AIM OF THE EXERCISE >> The lines from the start of the data through the line containing "From stdpp Require Import functions." are to be reproduced exactly, both ends included.

BEGIN MATERIAL TO PROCESS

(* ===== verification/IoConc.v ===== *)
(** * IoConc: one I/O resource between the driver, its users and the kernel
      (src/src/io/mod.rs, src/src/io/registration.rs)

    The steps of [ScheduledIo] and [Registration], taken apart: a step is one
    access to the readiness word, one acquisition of the lock of the waiters, one
    access under that lock, one system call or one wake-up.  The last access of
    a critical section also releases the lock.  The driver, any number of users
    and the kernel take their steps in any order.

    The kernel is edge-triggered: when the resource becomes ready in a direction,
    it posts an event once.  It may post events without a reason, and what became
    ready can be drained by others. *)

From stdpp Require Import functions.
From S2P Require Import Prelude Bits Ready PinList ScheduledIo IoDriver Registration AsyncIo.

Local Open Scope Z_scope.

(** ** Definitions *)

#[export] Instance Direction_eq_dec : EqDecision Direction.
Proof. solve_decision. Defined.

(** Who uses the resource: [poll_io], which has one slot per direction; the
    futures of [async_io], by the node of their [Readiness]; callers of [try_io]. *)
Inductive user : Type :=
| PollIo (d : Direction)
| AsyncIo (n : node)
| TryIo (n : nat).

#[export] Instance user_eq_dec : EqDecision user.
Proof. solve_decision. Defined.

Inductive io_thread : Type := TDriver | TUser (u : user).

#[export] Instance io_thread_eq_dec : EqDecision io_thread.
Proof. solve_decision. Defined.

(** Where a user is.  [UAsleep] has returned [Pending]; [UCall], [UClearLoad] and
    [UClearCas] hold the event they were given. *)
Inductive user_pc : Type :=
| UIdle
| ULoad
| UWantLock
| UStore
| ULoadLocked
| UPush
| UWantRelock
| URecheck
| ULoadDone
| UAsleep
| UCall (ev : ReadyEvent)
| UClearLoad (ev : ReadyEvent)
| UClearCas (ev : ReadyEvent) (current : Z).

(** [u_task] is the task of the latest poll, and stands for its waker; [u_woken]
    says whether that task was woken since. *)
Record user_state : Type := mkUser {
  u_pc : user_pc;
  u_task : nat;
  u_woken : bool;
}.
Lemma inv_poll_readiness_step s s' d :
  io_inv s → poll_readiness_step (I := I) will_wake dir d s = Some s' → io_inv s'.
Proof using MioInterestLaws0 will_wake_sound.
  intros Hinv Hstep. set (u := PollIo d). pose proof (inv_users _ Hinv u) as Hu.
  pose proof (sh_word _ (inv_shared _ Hinv)) as Hw. unfold poll_readiness_step in Hstep.
  fold u in Hstep. destruct (u_pc (io_users s u)) eqn:Hpc; try done.
  - injection Hstep as <-. by apply inv_load.
  - destruct (acquire (TUser u) s) as [s1|] eqn:Ha; [|done]. injection Hstep as <-.
    apply (inv_acquire s); [done..|]. unfold acquire in Ha.
    destruct (io_lock s); [done|]. injection Ha as <-. by split.
  - injection Hstep as <-.
    assert (io_lock s = Some (TUser u)) as Hl by (apply (uo_lock _ _ _ Hu); by rewrite Hpc).
    pose proof (sh_nodup _ (inv_shared _ Hinv)) as Hnd. unfold view in Hnd.
    rewrite list_of_unlocked in Hnd by (by eapply locked_driver; [apply Hinv|]).
    assert (∀ o, wt_list (with_slot d o (waiters s)) = wt_list (waiters s)) as Hwl
      by (by destruct d).
    apply (inv_locked s); try done; cbn.
    + by right.
    + by rewrite Hwl.
    + intros d' Hd'. rewrite slot_of_with_slot, decide_False; [done|]. by intros ->.
    + intros n _. by rewrite Hwl.
    + split; try done. cbn. intros d' [= <-]. unfold slot_ok. cbn.
      by rewrite slot_of_with_slot, decide_True, store_waker_task.
  - apply (inj Some) in Hstep as <-.
    rewrite locked_event_spec, not_ready_spec by done. cbn [user_dir u].
    destruct (has d (word_ready (word s))) eqn:Hf; cbn [negb]; [by apply (inv_locked_call s u)|].
    assert (io_lock s = Some (TUser u)) as Hl by (apply (uo_lock _ _ _ Hu); by rewrite Hpc).
    pose proof (sh_nodup _ (inv_shared _ Hinv)) as Hnd. unfold view in Hnd.
    rewrite list_of_unlocked in Hnd by (by eapply locked_driver; [apply Hinv|]).
    pose proof (uo_slot _ _ _ Hu d eq_refl) as Hs. unfold slot_ok in Hs. rewrite Hpc in Hs.
    apply (inv_locked s); try done; [by left|].
    split; try done. cbn. intros d' [= <-] _. left. split; [done|].
    unfold flag. change (word (release s)) with (word s). by rewrite Hf.
Qed.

END MATERIAL TO PROCESS

EXERCISE RESULT >>
(* ===== verification/IoConc.v ===== *)
(** * IoConc: one I/O resource between the driver, its users and the kernel
      (src/src/io/mod.rs, src/src/io/registration.rs)

    The steps of [ScheduledIo] and [Registration], taken apart: a step is one
    access to the readiness word, one acquisition of the lock of the waiters, one
    access under that lock, one system call or one wake-up.  The last access of
    a critical section also releases the lock.  The driver, any number of users
    and the kernel take their steps in any order.

    The kernel is edge-triggered: when the resource becomes ready in a direction,
    it posts an event once.  It may post events without a reason, and what became
    ready can be drained by others. *)

From stdpp Require Import functions.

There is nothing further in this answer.